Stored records
··········

(** Joining what [split] yields gives the string back. *)
Lemma join_split_go (sep : string) :
  sep <> "" ->
  forall s skip cur pre rest,
    s = pre +:+ rest -> String.length pre = skip ->
    String.concat sep (split_go sep s skip cur) = cur +:+ rest.
Proof.
  intros Hsep. induction s as [|c s IH]; intros skip cur pre rest Hs Hlen.
  - destruct pre; [|done]. change ("" +:+ rest) with rest in Hs. subst rest.
    simpl. by rewrite append_nil_r.
  - destruct skip as [|skip].
    + destruct pre; [|done]. change ("" +:+ rest) with rest in Hs. subst rest.
      cbn [split_go]. destruct (startsWith (String c s) sep) eqn:Hstart.
      * apply startsWith_app in Hstart as [t Ht].
        destruct sep as [|c' sep]; [done|].
        rewrite append_cons in Ht. injection Ht as <- ->.
        rewrite concat_cons.
        2: { pose proof (split_go_length (String c sep) (sep +:+ t)
                           (Nat.pred (String.length (String c sep))) "") as Hl.
             intros Hnil. rewrite Hnil in Hl. simpl in Hl. lia. }
        rewrite (IH _ "" sep t) by done.
        change ("" +:+ t) with t. by rewrite append_cons.
      * rewrite (IH 0%nat _ "" s) by done. change ("" +:+ s) with s.
        by rewrite append_snoc.
    + destruct pre as [|c' pre]; [done|].
      rewrite append_cons in Hs. injection Hs as <- ->.
      simpl in Hlen. injection Hlen as Hlen.
      cbn [split_go]. by apply (IH skip cur pre rest).
Qed.

Lemma join_split (s sep : string) : sep <> "" -> join (split s sep) sep = s.
Proof.
  intros Hsep. unfold join, split.
  by rewrite (join_split_go sep Hsep s 0%nat "" "" s).
Qed.

(** X16.  Where no token of the day string has a neighbour that counts as
    back-to-back, [formatBackToBackDays] returns the string exactly as it
    was given, separators and spelling included. *)
Theorem formatBackToBackDays_unchanged (s : string) :
  (forall day, day ∈ split s ", " ->
     isB2B (list_to_set (split s ", ")) day = false) ->
  formatBackToBackDays (Some s) = s.
Proof.
  intros Hnone. destruct s as [|c s]; [done|].
  unfold formatBackToBackDays.
  destruct (Z.of_nat (length (split (String c s) ", ")) <? 2); [done|].
  transitivity (join (split (String c s) ", ") ", ");
    [|by apply join_split].
  f_equal. transitivity (map id (split (String c s) ", ")); [|apply map_id].
  apply map_ext_in. intros day Hday. apply list_elem_of_In in Hday.
  by rewrite Hnone.
Qed.

Lemma formatBackToBackDays_unchanged_witness :
  formatBackToBackDays (Some "Mon, Wed, Sat") = "Mon, Wed, Sat".
Proof.
  apply formatBackToBackDays_unchanged.
  intros day Hday.
  assert (split "Mon, Wed, Sat" ", " = ["Mon"; "Wed"; "Sat"]) as Hsplit
    by (vm_compute; reflexivity).
  rewrite Hsplit in *.
  repeat (apply elem_of_cons in Hday as [->|Hday]; [vm_compute; reflexivity|]).
  by apply elem_of_nil in Hday.
Defined.
Lemma strftime_key_inj (t1 t2 : datetime) (suffix : string) :
  valid_clock t1 -> valid_clock t2 ->
  (strftime_key t1 ++ suffix = strftime_key t2 ++ suffix)%string ->
  same_minute t1 t2.
Proof.
  intros (Hy1 & Hm1 & Hd1 & Hh1 & Hn1 & _) (Hy2 & Hm2 & Hd2 & Hh2 & Hn2 & _) H.
  unfold strftime_key, fmt_year in H.
  assert (Hpad : forall n s, (pad2 n ++ s)%string
                             = String (digit (n / 10)) (String (digit n) s))
    by reflexivity.
  rewrite !string_app_assoc in H. rewrite !Hpad in H.
  rewrite ?append_cons, ?append_nil in H.
  assert (P : (am_pm (hour t1) ++ "_WAT" ++ suffix
               = am_pm (hour t2) ++ "_WAT" ++ suffix)%string)
    by (rewrite ?append_cons, ?append_nil; congruence).
  assert (Ey1 : (year t1 / 100 = year t2 / 100)%nat).
  { apply pad2_inj; [apply Nat.Div0.div_lt_upper_bound; lia
                    | apply Nat.Div0.div_lt_upper_bound; lia
                    | unfold pad2; congruence]. }
  assert (Ey2 : (year t1 mod 100 = year t2 mod 100)%nat).
  { apply pad2_inj; [apply Nat.mod_upper_bound; lia
                    | apply Nat.mod_upper_bound; lia
                    | unfold pad2; congruence]. }
  assert (Em : month t1 = month t2)
    by (apply pad2_inj; [lia | lia | unfold pad2; congruence]).
  assert (Ed : day t1 = day t2)
    by (apply pad2_inj; [lia | lia | unfold pad2; congruence]).
  assert (Ei : hour12 (hour t1) = hour12 (hour t2))
    by (apply pad2_inj; [apply hour12_lt | apply hour12_lt | unfold pad2; congruence]).
  assert (En : minute t1 = minute t2)
    by (apply pad2_inj; [lia | lia | unfold pad2; congruence]).
  assert (Eh : hour t1 = hour t2).
  { apply hour_inj; try assumption.
    unfold am_pm in P. clear H.
    destruct (hour t1 <? 12)%nat, (hour t2 <? 12)%nat;
      solve [reflexivity | discriminate P]. }
  unfold same_minute. repeat split; try assumption.
  rewrite (Nat.div_mod_eq (year t1) 100), (Nat.div_mod_eq (year t2) 100). lia.
Qed.

Lemma strftime_key_same_minute (t1 t2 : datetime) :
  same_minute t1 t2 -> strftime_key t1 = strftime_key t2.
Proof.
  intros (Hy & Hm & Hd & Hh & Hn). unfold strftime_key.
  rewrite Hy, Hm, Hd, Hh, Hn. reflexivity.
Qed.
(** * Survey submission, quality metrics and match polling

    A shallow embedding of [src/lib/supabase/submit-form.ts] and of the
    polling effect of the [SurveyForm] component.

    JavaScript numbers are IEEE 754 binary64 values; they are modelled by
    Rocq's primitive floats, which are the same format, so every arithmetic
    expression of the source is evaluated bit for bit. *)

From Stdlib Require Import ZArith QArith Qabs List String Bool Lia.
From Stdlib Require Import PrimFloat Uint63 FloatOps SpecFloat.
From Stdlib Require Import Sorted Permutation.
Import ListNotations.

Open Scope string_scope.
Open Scope list_scope.
Open Scope Z_scope.

(** ** JavaScript numbers and values *)

Definition number := float.

(** The number denoted by an integer literal or an integer-valued counter. *)
Definition Z2f (k : Z) : number := PrimFloat.of_uint63 (Uint63.of_Z k).
Definition N2f (n : nat) : number := Z2f (Z.of_nat n).

(** Exact rational value of a finite number (0 for NaN and infinities). *)
Definition F2Q (x : number) : Q :=
  match Prim2SF x with
  | S754_finite s m e =>
      Qred (inject_Z (if s then Z.neg m else Z.pos m) * Qpower 2 e)
  | _ => 0%Q
  end.

Definition is_finite (x : number) : bool :=
  match Prim2SF x with
  | S754_zero _ | S754_finite _ _ _ => true
  | _ => false
  end.

(** [rounds_to r q]: [r] is a finite double within one unit roundoff
    (relative error 2^-53) of the rational [q]; this is what one IEEE
    operation with an exact operand pair guarantees, and nothing coarser
    (no rounding to an integer or to a fixed number of decimals). *)
Definition rounds_to (r : number) (q : Q) : Prop :=
  is_finite r = true /\
  (Qabs (F2Q r - q) <= Qabs q * (1 # 9007199254740992))%Q.

Inductive JSValue :=
| JSUndefined
| JSNull
| JSBoolean (b : bool)
| JSNumber (x : number)
| JSString (s : string)
| JSArray (l : list string).

(** Truthiness, as used by [if (v)] and [!v]. *)
Definition ToBoolean (v : JSValue) : bool :=
  match v with
  | JSUndefined | JSNull => false
  | JSBoolean b => b
  | JSNumber x => negb (PrimFloat.eqb x 0 || PrimFloat.is_nan x)
  | JSString s => negb (String.eqb s "")
  | JSArray _ => true
  end.

(** [typeof val === 'string'] *)
Definition typeof_string (val : JSValue) : bool :=
  match val with JSString _ => true | _ => false end.

(** [s.length] (one [ascii] stands for one code unit). *)
Definition js_length (s : string) : number := N2f (String.length s).

(** [(val as string).length]; the cast is unchecked, but only strings reach
    it, after the [typeof] filter. *)
Definition length_of (val : JSValue) : number :=
  match val with
  | JSString s => js_length s
  | JSArray l => N2f (List.length l)
  | _ => PrimFloat.nan
  end.

(** An object literal: its own properties in insertion order. *)
Definition JSObject := list (string * JSValue).

Definition Object_values (o : JSObject) : list JSValue := map snd o.

Definition get (o : JSObject) (key : string) : JSValue :=
  match find (fun kv => String.eqb (fst kv) key) o with
  | Some kv => snd kv
  | None => JSUndefined
  end.

(** ** The survey response *)

Module FormData.
Record t := {
  (* Contact info *)
  email : string;
  firstName : string;
  lastName : string;
  age : option number;
  phone : string;
  preferredTimes : list string;
  socialLinks : string;
  (* Free text responses *)
  jobCareer : string;
  lifeAchievements : string;
  dreamBuilding : string;
  communitySpace : string;
  coreValues : string;
  qualitiesSeek : string;
  dealBreakers : string;
  skillsAbilities : string;
  (* Core Likert scales *)
  startVillage : number;
  spirituality : number;
  ambition : number;
  familyOrientation : number;
  wealthOrientation : number;
  teamwork : number;
  agency : number;
  preparedness : number;
  locationFreedom : number;
  existingCommunity : number;
  empathy : number;
  (* Community interests *)
  offGridVillage : number;
  nomadicTribe : number;
  businessStartup : number;
  wellnessCenter : number;
  spiritualCenter : number;
  techHub : number;
  startupNation : number
}.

··········

## TASK DESCRIPTION
Your job is to return all lines above that hold the word "match".

## RESULT
(** * Survey submission, quality metrics and match polling
  match Prim2SF x with
  match Prim2SF x with
  match v with
  match val with JSString _ => true | _ => false end.
  match val with
  match find (fun kv => String.eqb (fst kv) key) o with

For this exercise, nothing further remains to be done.